**AIM OF THE EXERCISE**
Return all lines below containing the word "CubeAccelerator".

(MATERIALS PROVIDED Opens)

(** The accelerator with the program of [s] in the state [m], and after its end. *)
Definition running (s : sys) (m : MicroController.sys) : sys :=
  s <| CubeAccelerator.core ::= λ c, put_chip m c <| mc_working := true |> <| done_notif := false |>
                                       <| dbank_front := front_selected s |> |>
    <| CubeAccelerator.localBus ::= λ l, l <| LocalMapper.store ::= λ w,
         put_store (front_selected s) m w <| ctrl_reg ::= λ c, c <| ControlReg.done := false |> |> |> |>.
Definition finished (s : sys) (m : MicroController.sys) : sys :=
  let p := MicroController.path m in
  s <| CubeAccelerator.core ::= λ c, c <| mc := MicroController.self m |> <| mc_done := true |> <| mc_working := true |>
                                       <| done_notif := true |> <| dbank_front := front_selected s |> |>
    <| CubeAccelerator.self ::= λ a, a <| CubeAccelerator.done_pending := true |>
         <| CubeAccelerator.dma_after_done_en := ControlReg.donedma (ctrl_reg (store_of s)) |> |>
    <| CubeAccelerator.localBus ::= λ l, l <| LocalMapper.store ::= λ w,
         set_bank (front_selected s) (switched (Datapath.bank p))
           (w <| ld_unit := Datapath.ld_unit p |> <| st_unit := Datapath.st_unit p |> <| pearray := Datapath.pearray p |>
              <| ctrl_reg ::= λ c, c <| ControlReg.done := true |> |>) |> |>.
Definition idle (s : sys) : Prop := mc_working (chip_of s) = false ∧ mc_done (chip_of s) = false.
Definition run_bit (s : sys) : bool := ControlReg.run (ctrl_reg (store_of s)).

Definition same_imem (s s' : MicroController.sys) : Prop := MicroController.imem s' = MicroController.imem s.
#[local] Instance same_imem_po : PreOrder same_imem.
Proof. split; [done|]. unfold same_imem. intros ? ? ?. congruence. Qed.
Lemma fetch_inner_eq o : keeps eq (DoubleBuffer.fetch_word_from_inner o).
Proof. unfold DoubleBuffer.fetch_word_from_inner. keeps_tac. Qed.
Lemma keeps_imem_zoom {A} (m : Effects.M DoubleBuffer.t A) : keeps eq m → keeps same_imem (zoom MicroController.imem m).
Proof. intros Hm. apply (keeps_zoom _ _ _ _ Hm). by intros s t <-. Qed.
Lemma keeps_imem_self {A} (m : Effects.M MicroController.t A) : keeps same_imem (zoom MicroController.self m).
Proof. by apply (keeps_zoom _ _ (λ _ _, True)). Qed.
Lemma keeps_imem_path {A} (m : Effects.M Datapath.sys A) : keeps same_imem (zoom MicroController.path m).
Proof. by apply (keeps_zoom _ _ (λ _ _, True)). Qed.
#[local] Hint Resolve keeps_imem_self keeps_imem_path fetch_inner_eq keeps_imem_zoom : keeps.

Lemma imem_work : keeps same_imem work.
Proof.
  unfold work, MicroController.step, MicroController.register_instr, MicroController.branch, MicroController.launch_and_store,
    MicroController.set_reg, MicroController.reg, MicroController.set, MicroController.get.
  keeps_tac.
Qed.
Lemma imem_program k : keeps same_imem (program k).
Proof. induction k as [|k IH]; cbn [program]; [apply keeps_ret; apply _|]. pose proof imem_work. keeps_tac. Qed.

Ltac open_sys s :=
  destruct s as [? ? ? [? ? [? ? ? ? ? ? [? ? b ?] ? ?]] []];
  cbv delta [run_bit front_selected view running finished started put put_store put_chip set_bank bank_of store_of chip_of] in *;
  cbn in *; destruct (b =? 0) eqn:Hsel; cbn in *.
Lemma ctrl_gets {A} (f : ControlReg.t → A) s : ctrl (gets f) s = Some (f (ctrl_reg (store_of s)), s, []).
Proof. by open_sys s. Qed.
Lemma chip_gets {A} (f : chip → A) s : on_chip (gets f) s = Some (f (chip_of s), s, []).
Proof. by open_sys s. Qed.

(** What the cycles of a program do not change. *)
Lemma running_eq s m :
  view (chip_of (running s m)) (store_of (running s m)) = m ∧ run_bit (running s m) = run_bit s ∧
  mc_working (chip_of (running s m)) = true ∧ mc_done (chip_of (running s m)) = MicroController.done m ∧
  done_notif (chip_of (running s m)) = false.
Proof.
  destruct m as [? ? ? []]. by open_sys s.
Qed.
Lemma put_running s m m' : put m' (running s m) = running s m'.
Proof.
  destruct m as [? ? ? []], m' as [? ? ? []]. by open_sys s.
Qed.

(** A cycle before the end of the program. *)
Lemma core_step_work s m m' e : MicroController.done m = false → run_bit s = true → work m = Some ((), m', e) →
  core_step (running s m) = Some ((), running s m', e).
Proof.
  intros Hd Hr E. destruct (running_eq s m) as (Hv & Hr' & Hw & Hc & _). rewrite <- Hr' in Hr. unfold run_bit in Hr.
  unfold core_step. rewrite (bind_eq _ _ _ _ _ (ctrl_gets _ _)), Hr, (bind_eq _ _ _ _ _ (chip_gets _ _)), Hw.
  cbn [negb when]. rewrite ret_bind, (bind_eq _ _ _ _ _ (chip_gets _ _)), Hc, Hd. unfold on_mc.
  by rewrite Hv, E, put_running.
Qed.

(MATERIALS PROVIDED Closes)

**COMPLETED EXERCISE**
  s <| CubeAccelerator.core ::= λ c, put_chip m c <| mc_working := true |> <| done_notif := false |>
    <| CubeAccelerator.localBus ::= λ l, l <| LocalMapper.store ::= λ w,
  s <| CubeAccelerator.core ::= λ c, c <| mc := MicroController.self m |> <| mc_done := true |> <| mc_working := true |>
    <| CubeAccelerator.self ::= λ a, a <| CubeAccelerator.done_pending := true |>
         <| CubeAccelerator.dma_after_done_en := ControlReg.donedma (ctrl_reg (store_of s)) |> |>
    <| CubeAccelerator.localBus ::= λ l, l <| LocalMapper.store ::= λ w,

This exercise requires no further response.